From the first line of the material below to the line containing "From stdpp Require Import gmap sorting.", repeat every line exactly and add nothing.

::::::::::

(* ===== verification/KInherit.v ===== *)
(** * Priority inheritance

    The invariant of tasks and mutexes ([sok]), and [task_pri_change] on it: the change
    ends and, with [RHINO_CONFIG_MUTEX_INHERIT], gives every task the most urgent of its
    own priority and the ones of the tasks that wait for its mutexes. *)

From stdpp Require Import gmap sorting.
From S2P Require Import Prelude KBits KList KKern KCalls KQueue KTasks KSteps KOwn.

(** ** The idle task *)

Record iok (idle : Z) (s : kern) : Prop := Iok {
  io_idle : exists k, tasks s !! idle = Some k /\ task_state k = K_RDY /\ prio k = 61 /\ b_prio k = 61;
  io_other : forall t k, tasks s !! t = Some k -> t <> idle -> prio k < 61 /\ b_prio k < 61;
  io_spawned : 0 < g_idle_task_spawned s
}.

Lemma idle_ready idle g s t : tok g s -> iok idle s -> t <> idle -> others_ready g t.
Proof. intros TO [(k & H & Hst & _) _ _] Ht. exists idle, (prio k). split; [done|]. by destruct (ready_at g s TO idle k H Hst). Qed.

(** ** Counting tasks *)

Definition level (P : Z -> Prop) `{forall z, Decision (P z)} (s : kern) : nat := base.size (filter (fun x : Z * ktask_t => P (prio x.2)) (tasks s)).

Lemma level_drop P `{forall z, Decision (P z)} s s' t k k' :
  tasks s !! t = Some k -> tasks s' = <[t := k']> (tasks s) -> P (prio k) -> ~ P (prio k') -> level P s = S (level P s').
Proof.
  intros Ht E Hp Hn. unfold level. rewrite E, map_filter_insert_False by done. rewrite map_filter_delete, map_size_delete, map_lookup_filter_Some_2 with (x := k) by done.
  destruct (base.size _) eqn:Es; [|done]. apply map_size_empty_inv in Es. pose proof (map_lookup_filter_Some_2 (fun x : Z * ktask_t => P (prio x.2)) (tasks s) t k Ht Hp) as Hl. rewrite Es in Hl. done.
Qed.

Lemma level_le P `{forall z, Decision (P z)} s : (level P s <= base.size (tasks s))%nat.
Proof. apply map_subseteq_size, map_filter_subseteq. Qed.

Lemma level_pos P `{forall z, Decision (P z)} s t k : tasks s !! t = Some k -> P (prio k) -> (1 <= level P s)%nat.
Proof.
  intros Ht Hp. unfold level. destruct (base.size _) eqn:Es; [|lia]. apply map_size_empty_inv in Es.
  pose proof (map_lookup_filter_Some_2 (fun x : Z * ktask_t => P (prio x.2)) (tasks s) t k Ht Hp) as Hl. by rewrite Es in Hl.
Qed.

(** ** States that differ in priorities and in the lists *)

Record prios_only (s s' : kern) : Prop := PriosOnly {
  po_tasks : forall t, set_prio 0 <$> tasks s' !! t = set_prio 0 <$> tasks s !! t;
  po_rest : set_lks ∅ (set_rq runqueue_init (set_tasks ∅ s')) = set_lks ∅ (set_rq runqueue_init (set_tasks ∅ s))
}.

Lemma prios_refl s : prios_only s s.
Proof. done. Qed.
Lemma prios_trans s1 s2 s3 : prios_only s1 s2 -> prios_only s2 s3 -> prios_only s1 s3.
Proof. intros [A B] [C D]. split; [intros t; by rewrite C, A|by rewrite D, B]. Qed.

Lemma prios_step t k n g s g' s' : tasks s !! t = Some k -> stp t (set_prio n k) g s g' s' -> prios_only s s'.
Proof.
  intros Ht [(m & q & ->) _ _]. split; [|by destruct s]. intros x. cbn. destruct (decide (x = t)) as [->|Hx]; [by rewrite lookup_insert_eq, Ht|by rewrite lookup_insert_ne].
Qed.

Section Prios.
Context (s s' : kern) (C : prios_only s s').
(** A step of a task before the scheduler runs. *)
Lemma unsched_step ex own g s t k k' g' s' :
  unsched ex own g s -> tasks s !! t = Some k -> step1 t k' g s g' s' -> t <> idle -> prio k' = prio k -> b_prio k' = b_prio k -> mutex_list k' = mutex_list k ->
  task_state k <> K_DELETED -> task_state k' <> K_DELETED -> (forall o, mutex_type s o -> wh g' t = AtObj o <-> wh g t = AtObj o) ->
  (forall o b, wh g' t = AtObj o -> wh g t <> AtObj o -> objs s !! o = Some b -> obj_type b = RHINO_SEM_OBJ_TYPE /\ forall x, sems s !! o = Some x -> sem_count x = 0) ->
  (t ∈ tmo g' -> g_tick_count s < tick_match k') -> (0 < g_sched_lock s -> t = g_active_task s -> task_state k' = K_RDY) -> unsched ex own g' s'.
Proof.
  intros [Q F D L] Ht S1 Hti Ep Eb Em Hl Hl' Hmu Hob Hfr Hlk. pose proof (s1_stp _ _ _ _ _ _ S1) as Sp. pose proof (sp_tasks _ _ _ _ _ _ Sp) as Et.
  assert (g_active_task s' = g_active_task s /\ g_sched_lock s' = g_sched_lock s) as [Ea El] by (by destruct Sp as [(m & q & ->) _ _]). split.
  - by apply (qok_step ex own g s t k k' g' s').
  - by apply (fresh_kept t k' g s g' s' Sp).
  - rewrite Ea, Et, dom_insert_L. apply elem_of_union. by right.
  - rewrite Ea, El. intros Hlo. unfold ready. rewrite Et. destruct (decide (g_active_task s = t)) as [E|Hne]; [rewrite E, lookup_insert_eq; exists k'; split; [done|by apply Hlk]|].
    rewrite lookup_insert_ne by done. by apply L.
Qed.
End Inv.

::::::::::

▸ **SOLUTION TO THIS TASK**:
(* ===== verification/KInherit.v ===== *)
(** * Priority inheritance

    The invariant of tasks and mutexes ([sok]), and [task_pri_change] on it: the change
    ends and, with [RHINO_CONFIG_MUTEX_INHERIT], gives every task the most urgent of its
    own priority and the ones of the tasks that wait for its mutexes. *)

From stdpp Require Import gmap sorting.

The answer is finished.